(PROBLEM REQUIREMENTS)
Only the lines below starting at the one that contains "intros Hf Hw. unfold iteration. rewrite Hf." and ending at the one that contains "serve_key f t w = bind" are to be reproduced, exactly and with both ends kept.

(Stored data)
===============

(** C1 as the specification words it fails on the two-track scenario: the
    pair (0,1) would carry position 0 minus position 1, (-40,-40), and the
    report carries (40,40). *)
Lemma distance_sign_counterexample :
  positions_of (Demo.next_report Demo.two_tracks)
    = [(0%nat, Int 20, Int 20); (1%nat, Int 60, Int 60)]
  /\ spec_delta [(Int 20, Int 20); (Int 60, Int 60)] 0 1
     = Some (Int (-40), Int (-40))
  /\ ~ In ((0%nat, 1%nat), (Int (-40), Int (-40)))
          (distances_of (Demo.next_report Demo.two_tracks))
  /\ In ((0%nat, 1%nat), (Int 40, Int 40))
        (distances_of (Demo.next_report Demo.two_tracks)).
Proof.
  split; [vm_compute; reflexivity|].
  split; [reflexivity|].
  split.
  - vm_compute. intros [H|[]]. discriminate H.
  - vm_compute. left; reflexivity.
Qed.



(** C7, as the loop has it: the pairs of a frame report are exactly the
    pairs (j, i) with j < i below the number of boxes, each printed once
    with the smaller index first; they come by ascending larger index and
    then ascending smaller index, so for four tracks the order is
    (0,1),(0,2),(1,2),(0,3),(1,3),(2,3). *)
Theorem pairs_once_by_later_index :
  (forall (T : Type) (w : world T) (boxes : list box)
          (qs : list (Z * Z * Z * Z)),
      Forall2 int_box boxes qs ->
      exists w',
        box_loop boxes (range (length boxes)) [] w
          = Ok (map (real_point (calibrationRef w)) qs) w'
        /\ map fst (distances_of (printed w w')) = printed_pairs (length boxes)
        /\ NoDup (map fst (distances_of (printed w w')))
        /\ forall a b,
            In (a, b) (map fst (distances_of (printed w w')))
            <-> (a < b < length boxes)%nat)
  /\ printed_pairs 4
     = [(0, 1); (0, 2); (1, 2); (0, 3); (1, 3); (2, 3)]%nat.
Proof.
  split; [|reflexivity].
  intros T w boxes qs Hqs.
  assert (Hlen : length qs = length boxes)
    by (symmetry; eapply Forall2_length; exact Hqs).
  eexists. split; [apply box_loop_report, Hqs|].
  rewrite printed_emit.
  assert (Hl : map fst (distances_of
                 (report_events 0 [] (map (real_point (calibrationRef w)) qs)))
               = printed_pairs (length boxes)).
  { rewrite (labels_report _ []). cbn [length].
    rewrite length_map, Hlen. reflexivity. }
  rewrite Hl. split; [reflexivity|].
  split; [apply printed_pairs_NoDup|].
  intros a b; apply printed_pairs_in.
Qed.

Lemma pairs_once_by_later_index_witness :
  exists w',
    box_loop Demo.boxes2 (range (length Demo.boxes2)) [] Demo.world0
      = Ok (map (real_point (calibrationRef Demo.world0)) Demo.ints2) w'
    /\ map fst (distances_of (printed Demo.world0 w'))
       = printed_pairs (length Demo.boxes2)
    /\ NoDup (map fst (distances_of (printed Demo.world0 w')))
    /\ forall a b,
        In (a, b) (map fst (distances_of (printed Demo.world0 w')))
        <-> (a < b < length Demo.boxes2)%nat.
Proof.
  apply (proj1 pairs_once_by_later_index Demo.tracker_obj Demo.world0
           Demo.boxes2 Demo.ints2).
  repeat constructor.
Defined.

(** C7 as the specification words it fails with four tracks: ascending i
    then ascending j would put (0,3) third, and the report has (1,2)
    there. *)
Lemma pair_order_counterexample :
  spec_pairs 4 = [(0, 1); (0, 2); (0, 3); (1, 2); (1, 3); (2, 3)]%nat
  /\ map fst (distances_of (Demo.next_report Demo.four_tracks))
     = [(0, 1); (0, 2); (1, 2); (0, 3); (1, 3); (2, 3)]%nat
  /\ map fst (distances_of (Demo.next_report Demo.four_tracks))
     <> spec_pairs 4.
Proof.
  split; [reflexivity|].
  split; [vm_compute; reflexivity|].
  vm_compute. intros H. discriminate H.
Qed.

(** ** The calibrate command: C3, C4, C5 *)

Section CalibrateLemmas.

Context {T : Type}.
Implicit Types (w : world T).

Lemma input_float_number w f rest :
  stdin w = Number f :: rest ->
  input_float w = Ok f (set_stdin _ rest w).
Proof. unfold input_float, bind, get; intros ->; reflexivity. Qed.

Lemma input_float_garbage w s rest :
  stdin w = NotANumber s :: rest ->
  input_float w = Raise ValueError (set_stdin _ rest w).
Proof. unfold input_float, bind, get; intros ->; reflexivity. Qed.

(** The four values parse and both sides of the rectangle are nonzero. *)
Lemma calibrate_ok w (calBox : box) x y wd h x0 y0 x1 y1 rest :
  int_box calBox (x, y, wd, h) ->
  stdin w = Number x0 :: Number y0 :: Number x1 :: Number y1 :: rest ->
  wd <> 0 -> h <> 0 ->
  calibrate calBox w
  = Ok tt (mkWorld
             (mkCalibration (mkRefPoint (x, y) (Flt x0, Flt y0))
                (Flt ((x1 - x0) / Z2F wd), Flt ((y1 - y0) / Z2F h)))
             (trackers w) (initBox w) (Some O) rest (stdout w)).
Proof.
  intros Hbox Hin Hwd Hh.
  destruct w as [c ts ib fp sin sout]; cbn in Hin; subst sin.
  unfold calibrate. rewrite (bind_ok _ _ _ _ _ (ints_of_ok _ _ _ Hbox)).
  apply Z.eqb_neq in Hwd, Hh.
  unfold bind, input_float, get, modify, lift, float_truediv, is_zero; cbn.
  rewrite Hwd; cbn. rewrite Hh; cbn. reflexivity.
Qed.

(** The four values parse and a side of the rectangle is zero. *)
Lemma calibrate_zero_side w (calBox : box) x y wd h x0 y0 x1 y1 rest :
  int_box calBox (x, y, wd, h) ->
  stdin w = Number x0 :: Number y0 :: Number x1 :: Number y1 :: rest ->
  wd = 0 \/ h = 0 ->
  calibrate calBox w
  = Raise ZeroDivisionError
      (mkWorld
         (mkCalibration (mkRefPoint (x, y) (Flt x0, Flt y0))
            (pixelsToTruthRatio (calibrationRef w)))
         (trackers w) (initBox w) (fps w) rest (stdout w)).
Proof.
  intros Hbox Hin Hz.
  destruct w as [c ts ib fp sin sout]; cbn in Hin; subst sin.
  unfold calibrate. rewrite (bind_ok _ _ _ _ _ (ints_of_ok _ _ _ Hbox)).
  unfold bind, input_float, get, modify, lift, float_truediv, is_zero; cbn.
  destruct (Z.eqb_spec wd 0) as [_|Hwd]; [reflexivity|].
  destruct Hz as [Hz|Hz]; [contradiction|]. subst h. reflexivity.
Qed.

(** A value that does not parse, after [pre] that do. *)
Lemma calibrate_garbage w (calBox : box) x y wd h pre s rest :
  int_box calBox (x, y, wd, h) ->
  (length pre < 4)%nat ->
  stdin w = map Number pre ++ NotANumber s :: rest ->
  calibrate calBox w
  = Raise ValueError
      (mkWorld
         (match pre with
          | x0 :: y0 :: _ =>
              mkCalibration (mkRefPoint (x, y) (Flt x0, Flt y0))
                (pixelsToTruthRatio (calibrationRef w))
          | _ => calibrationRef w
          end)
         (trackers w) (initBox w) (fps w) rest (stdout w)).
Proof.
  intros Hbox Hlen Hin.
  destruct w as [c ts ib fp sin sout]; cbn in Hin; subst sin.
  unfold calibrate. rewrite (bind_ok _ _ _ _ _ (ints_of_ok _ _ _ Hbox)).
  destruct pre as [|x0 [|y0 [|x1 [|y1 pre]]]]; cbn in Hlen; try lia;
    reflexivity.
Qed.

End CalibrateLemmas.

Section SessionLemmas.

Variable frame : Type.
Variable tracker_obj : Type.
Variable tracker_init : tracker_ctor -> frame -> box -> tracker_obj.
Variable tracker_update : tracker_obj -> frame -> tracker_obj * (bool * box).
Variable args_tracker : string.

Implicit Types (w : world tracker_obj) (t : tick frame) (f : frame).

Local Abbreviation iteration := (iteration tracker_init tracker_update args_tracker).
Local Abbreviation video_loop := (video_loop tracker_init tracker_update args_tracker).
Local Abbreviation serve_key := (serve_key tracker_init args_tracker).
Local Abbreviation frame_part := (frame_part tracker_update).

Lemma video_loop_raise t (ticks : list (tick frame)) w e w' :
  iteration t w = Raise e w' -> video_loop (t :: ticks) w = Raise e w'.
Proof. intros H; cbn [video_loop]; unfold bind; rewrite H; reflexivity. Qed.

Lemma iteration_frame t f w w1 :
  vs_read t = Some f -> frame_part f w = Ok tt w1 ->
  iteration t w = serve_key f t w1.
Proof.
  intros Hf Hw. unfold iteration. rewrite Hf.
  unfold bind at 1. rewrite Hw. reflexivity.
Qed.

Lemma serve_key_c f t w :
  Z.land (waitKey t) 255 = ord "c"%char ->
  serve_key f t w = bind (calibrate (selectROI t)) (fun _ => ret Continue) w.
Proof. unfold serve_key; intros ->; reflexivity. Qed.

(** A calibrate command that raises takes the whole loop with it. *)
Lemma calibrate_raise_ends_loop t f (ticks : list (tick frame)) w0 w e w' :
  vs_read t = Some f ->
  Z.land (waitKey t) 255 = ord "c"%char ->
  frame_part f w0 = Ok tt w ->
  calibrate (selectROI t) w = Raise e w' ->
  video_loop (t :: ticks) w0 = Raise e w'.
Proof.
  intros Hf Hk Hw Hc. apply video_loop_raise.
  rewrite (iteration_frame t f w0 w Hf Hw), serve_key_c by exact Hk.
  unfold bind; rewrite Hc; reflexivity.
Qed.

(** C4, as the script has it: a value that float() rejects during a
    calibrate command raises ValueError, which nothing catches, so the loop
    ends there and no later pass is served.  The trackers, initBox and the
    scale are as they were; refPixel and refTruth are as they were when the
    bad value is the first or the second, and are already the rectangle's
    corner and the first two values when it is the third or the fourth. *)
Theorem bad_number_ends_session :
  forall w0 w f t (ticks : list (tick frame)) x y wd h
         (pre : list float) (s : string) (rest : list typed),
    vs_read t = Some f ->
    Z.land (waitKey t) 255 = ord "c"%char ->
    frame_part f w0 = Ok tt w ->
    int_box (selectROI t) (x, y, wd, h) ->
    (length pre < 4)%nat ->
    stdin w = map Number pre ++ NotANumber s :: rest ->
    exists w',
      video_loop (t :: ticks) w0 = Raise ValueError w'
      /\ trackers w' = trackers w
      /\ initBox w' = initBox w
      /\ pixelsToTruthRatio (calibrationRef w')
         = pixelsToTruthRatio (calibrationRef w)
      /\ ((length pre < 2)%nat -> calibrationRef w' = calibrationRef w)
      /\ (forall x0 y0 tl, pre = x0 :: y0 :: tl ->
            refPoint (calibrationRef w') = mkRefPoint (x, y) (Flt x0, Flt y0)).
Proof.
  intros w0 w f t ticks x y wd h pre s rest Hf Hk Hw Hbox Hlen Hin.
  eexists. split.
  - eapply calibrate_raise_ends_loop; eauto.
    eapply calibrate_garbage; eauto.
  - cbn. repeat split.
    + destruct pre as [|x0 [|y0 tl]]; reflexivity.
    + intros Hlt. destruct pre as [|x0 [|y0 tl]]; cbn in Hlt; try lia;
        reflexivity.
    + intros x0 y0 tl ->. reflexivity.
Qed.

(** C5, as the script has it: a calibration rectangle with a zero side is
    not rejected.  The four values are read, refPixel and refTruth are
    overwritten, and the division by the zero side raises
    ZeroDivisionError, which ends the loop; the scale is as it was. *)
Theorem zero_side_divides_by_zero :
  forall w0 w f t (ticks : list (tick frame)) x y wd h
         (x0 y0 x1 y1 : float) (rest : list typed),
    vs_read t = Some f ->
    Z.land (waitKey t) 255 = ord "c"%char ->
    frame_part f w0 = Ok tt w ->
    int_box (selectROI t) (x, y, wd, h) ->
    stdin w = Number x0 :: Number y0 :: Number x1 :: Number y1 :: rest ->
    wd = 0 \/ h = 0 ->
    exists w',
      video_loop (t :: ticks) w0 = Raise ZeroDivisionError w'
      /\ stdin w' = rest
      /\ refPoint (calibrationRef w') = mkRefPoint (x, y) (Flt x0, Flt y0)
      /\ pixelsToTruthRatio (calibrationRef w')
         = pixelsToTruthRatio (calibrationRef w)
      /\ trackers w' = trackers w
      /\ initBox w' = initBox w.
Proof.
  intros w0 w f t ticks x y wd h x0 y0 x1 y1 rest Hf Hk Hw Hbox Hin Hz.
  eexists. split.
  - eapply calibrate_raise_ends_loop; eauto.
    eapply calibrate_zero_side; eauto.
  - cbn. repeat split.
Qed.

===============

(REPLY TO THE EXERCISE)
  intros Hf Hw. unfold iteration. rewrite Hf.
  unfold bind at 1. rewrite Hw. reflexivity.
Qed.

Lemma serve_key_c f t w :
  Z.land (waitKey t) 255 = ord "c"%char ->
  serve_key f t w = bind (calibrate (selectROI t)) (fun _ => ret Continue) w.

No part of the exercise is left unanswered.